US President George W. Bush, center, kisses Marine Corps Lance Corporal Marc Olson, right, of Coal City, Illinois, after talking to Marine Corps Lance Corporal Patrick Paul Pittman, left, of Savannah, Georgia, on the South Lawn of the White House in Washington on Tuesday. Olson and Pittman were injured when a suicide bomber attacked their entry control point in Ramadi, Iraq.

PHOTO: AP

US President George W. Bush, in remarks apparently aimed at countries like Iran, said on Tuesday that the US must keep pressure on dangerous nations after he leaves office.

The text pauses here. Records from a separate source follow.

(** ** Abstract specification: a table from allocated frames to their counts *)
Inductive pmm_op := OpAlloc | OpFree (addr : Z) | OpInc (addr : Z).

Abbreviation table := (gmap Z Z).

Inductive spec_step (n : Z) (t : table) : pmm_op -> Z -> table -> Prop :=
| SpecAlloc i : 0 <= i < n -> t !! i = None ->
    spec_step n t OpAlloc (i * PAGE_SIZE) (<[i := 1]> t)
| SpecAllocFull : (forall i, 0 <= i < n -> is_Some (t !! i)) ->
    spec_step n t OpAlloc 0 t
| SpecFreeLast addr r : 0x100000 <= addr -> t !! (addr / PAGE_SIZE) = Some r -> r <= 1 ->
    spec_step n t (OpFree addr) 0 (delete (addr / PAGE_SIZE) t)
| SpecFreeShared addr r : 0x100000 <= addr -> t !! (addr / PAGE_SIZE) = Some r -> 1 < r ->
    spec_step n t (OpFree addr) 0 (<[addr / PAGE_SIZE := r - 1]> t)
| SpecFreeIgnored addr : addr < 0x100000 \/ t !! (addr / PAGE_SIZE) = None ->
    spec_step n t (OpFree addr) 0 t
| SpecInc addr r : t !! (addr / PAGE_SIZE) = Some r -> r + 1 < 2 ^ 32 ->
    spec_step n t (OpInc addr) 0 (<[addr / PAGE_SIZE := r + 1]> t).

Inductive spec_steps (n : Z) : table -> list pmm_op -> list Z -> table -> Prop :=
| SpecNil t : spec_steps n t [] [] t
| SpecCons t op r t' ops rs t'' : spec_step n t op r t' -> spec_steps n t' ops rs t'' ->
    spec_steps n t (op :: ops) (r :: rs) t''.

Definition pmm_exec (p : pstate) (op : pmm_op) : Z * pstate :=
  match op with
  | OpAlloc => pmm_alloc_frame p
  | OpFree a => (0, pmm_free_frame p a)
  | OpInc a => (0, pmm_inc_ref p a)
  end.

(** What [pmm_inc_ref] relies on its callers for: it shares a frame that is
    allocated, and a count does not reach [2^32]. *)
Definition op_legal (p : pstate) (op : pmm_op) : bool :=
  match op with
  | OpInc a => (0 <=? a / PAGE_SIZE) && (a / PAGE_SIZE <? total_pages p) &&
      bitmap_test p (a / PAGE_SIZE) && (get_ref p (a / PAGE_SIZE) + 1 <? 2 ^ 32)
  | _ => true
  end.

Fixpoint pmm_run (p : pstate) (ops : list pmm_op) : option (list Z * pstate) :=
  match ops with
  | [] => Some ([], p)
  | op :: ops =>
      if op_legal p op then
        let '(r, q) := pmm_exec p op in
        match pmm_run q ops with Some (rs, s) => Some (r :: rs, s) | None => None end
      else None
  end.

(** The table a state stands for. *)
Definition pmm_abs (p : pstate) (t : table) : Prop :=
  forall i, t !! i =
    if (0 <=? i) && (i <? total_pages p) && bitmap_test p i then Some (get_ref p i) else None.

Section Refinement.
Implicit Types (p q : pstate) (t : table).

Lemma pmm_abs_in p t i : pmm_abs p t -> 0 <= i < total_pages p ->
  t !! i = if bitmap_test p i then Some (get_ref p i) else None.
Proof.
  intros Ha Hi. rewrite Ha. by rewrite (proj2 (Z.leb_le _ _)), (proj2 (Z.ltb_lt _ _)) by lia.
Qed.

Lemma pmm_abs_Some p t i r : pmm_abs p t -> t !! i = Some r ->
  0 <= i < total_pages p /\ bitmap_test p i = true /\ r = get_ref p i.
Proof.
  intros Ha Hi. rewrite Ha in Hi.
  destruct (Z.leb_spec 0 i), (Z.ltb_spec i (total_pages p)), (bitmap_test p i); simplify_eq/=.
  auto.
Qed.

(** A frame update is an update of the table. *)
Lemma pmm_abs_update p q t i b r : pmm_abs p t -> 0 <= i < total_pages p ->
  frame_update p q i b r ->
  pmm_abs q (if b then <[i := r]> t else delete i t).
Proof.
  intros Ha Hi [L _ U R _] j. assert (total_pages q = total_pages p) as -> by apply L.
  destruct (decide (0 <= j < total_pages p)) as [Hj|Hj].
  - rewrite (proj2 (Z.leb_le _ _)), (proj2 (Z.ltb_lt _ _)) by lia. simpl.
    rewrite U, R by done. destruct (Z.eqb_spec i j) as [->|].
    + destruct b; [by rewrite lookup_insert_eq | by rewrite lookup_delete_eq].
    + destruct b; [rewrite lookup_insert_ne by done|rewrite lookup_delete_ne by done];
        by apply pmm_abs_in.
  - rewrite (proj2 (andb_false_iff (0 <=? j) (j <? total_pages p)))
      by (destruct (Z.leb_spec 0 j), (Z.ltb_spec j (total_pages p)); lia || auto). simpl.
    destruct b; [rewrite lookup_insert_ne by lia|rewrite lookup_delete_ne by lia];
      destruct (t !! j) eqn:E; try done; destruct (pmm_abs_Some _ _ _ _ Ha E) as [? _]; lia.
Qed.

Lemma pmm_exec_step p t op : pmm_wf p -> pmm_abs p t -> op_legal p op = true ->
  let '(r, q) := pmm_exec p op in
  exists t', spec_step (total_pages p) t op r t' /\ pmm_abs q t' /\
    pmm_wf q /\ same_layout p q /\
    (forall a, ~ pmm_private p a -> get8 (pmem q) a = get8 (pmem p) a).
Proof.
  intros Hw Ha Hl. destruct op as [|addr|addr]; simpl in *.
  - destruct (pmm_alloc_frame_spec p Hw) as [(i & Hi & Hf & Hr & Hu)|[Hall ->]].
    + destruct (pmm_alloc_frame p) as [r q]. simpl in *. subst r.
      exists (<[i := 1]> t). split_and!; [|by apply (pmm_abs_update p q t i true 1)|apply Hu..].
      constructor; [done|]. by rewrite (pmm_abs_in p t), Hf.
    + exists t. split_and!; try done. constructor. intros i Hi.
      rewrite (pmm_abs_in p t), Hall by done. eauto.
  - destruct (decide (addr < 0x100000)).
    { rewrite pmm_free_frame_ignored by auto. exists t. split_and!; try done. constructor. auto. }
    destruct (t !! (addr / PAGE_SIZE)) as [r|] eqn:E.
    + pose proof (pmm_abs_Some _ _ _ _ Ha E) as (Hi & Hb & ->).
      pose proof (pmm_free_frame_spec p addr Hw ltac:(lia) ltac:(lia) Hb) as Hu.
      pose proof (get_ref_range p (addr / PAGE_SIZE)) as Hr.
      destruct (decide (get_ref p (addr / PAGE_SIZE) <= 1)).
      * rewrite (proj2 (Z.eqb_eq _ _)) in Hu by lia.
        exists (delete (addr / PAGE_SIZE) t). split_and!; [by econstructor; [lia|..]| |apply Hu..].
        by apply (pmm_abs_update _ _ _ _ _ _ Ha Hi Hu).
      * rewrite (proj2 (Z.eqb_neq _ _)) in Hu by lia. rewrite Z.max_r in Hu by lia.
        exists (<[addr / PAGE_SIZE := get_ref p (addr / PAGE_SIZE) - 1]> t).
        split_and!; [by econstructor; [lia|done|lia]| |apply Hu..].
        by apply (pmm_abs_update _ _ _ _ _ _ Ha Hi Hu).
    + exists t. assert (0 <= addr / PAGE_SIZE)
        by (apply Z.div_pos; unfold PAGE_SIZE; lia).
      rewrite pmm_free_frame_ignored.
      * split_and!; try done. constructor. auto.
      * rewrite Ha in E. destruct (Z.leb_spec 0 (addr / PAGE_SIZE)); [|lia].
        destruct (Z.ltb_spec (addr / PAGE_SIZE) (total_pages p)); [|auto].
        destruct (bitmap_test p _); [done|auto].
  - apply andb_true_iff in Hl as [[[? ?]%andb_true_iff Hb]%andb_true_iff Hr].
    assert (0 <= addr / PAGE_SIZE < total_pages p) as Hi by lia.
    pose proof (get_ref_range p (addr / PAGE_SIZE)).
    pose proof (pmm_inc_ref_spec p addr Hw Hi) as Hu. cbv zeta in Hu.
    rewrite u32_small, Hb in Hu by lia.
    exists (<[addr / PAGE_SIZE := get_ref p (addr / PAGE_SIZE) + 1]> t).
    split_and!; [|by apply (pmm_abs_update _ _ _ _ _ _ Ha Hi Hu)|apply Hu..].
    constructor; [by rewrite (pmm_abs_in p t), Hb by done | lia].
Qed.
End Refinement.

“We must keep up the pressure on regimes that sponsor terror and pursue weapons of mass destruction,” Bush, who steps down Jan. 20, said in a wide-ranging defense of his record on terrorism at the US Military Academy.

Bush did not name names, but the US list of states that sponsor terrorism includes Cuba, Iran, Syria and Sudan. Washington has charged that Tehran’s nuclear program hides a quest to develop an atomic arsenal.

The US president, who has been working with president-elect Barack Obama on the US transfer of power, said he had laid “a solid foundation on which future presidents and future military leaders can build.”

In an interview broadcast on Sunday, Obama vowed “tough but direct diplomacy” with Iran, offering incentives along with the threat of tougher sanctions over its atomic program.

After initial skepticism, Bush joined the European-led international effort to convince Tehran to suspend its suspect nuclear efforts in return for a package of diplomatic and economic benefits.

The UN Security Council has repeatedly demanded that Iran freeze its uranium enrichment work, the process which makes nuclear fuel as well as the fissile core of an atom bomb, but Tehran has refused, drawing UN sanctions.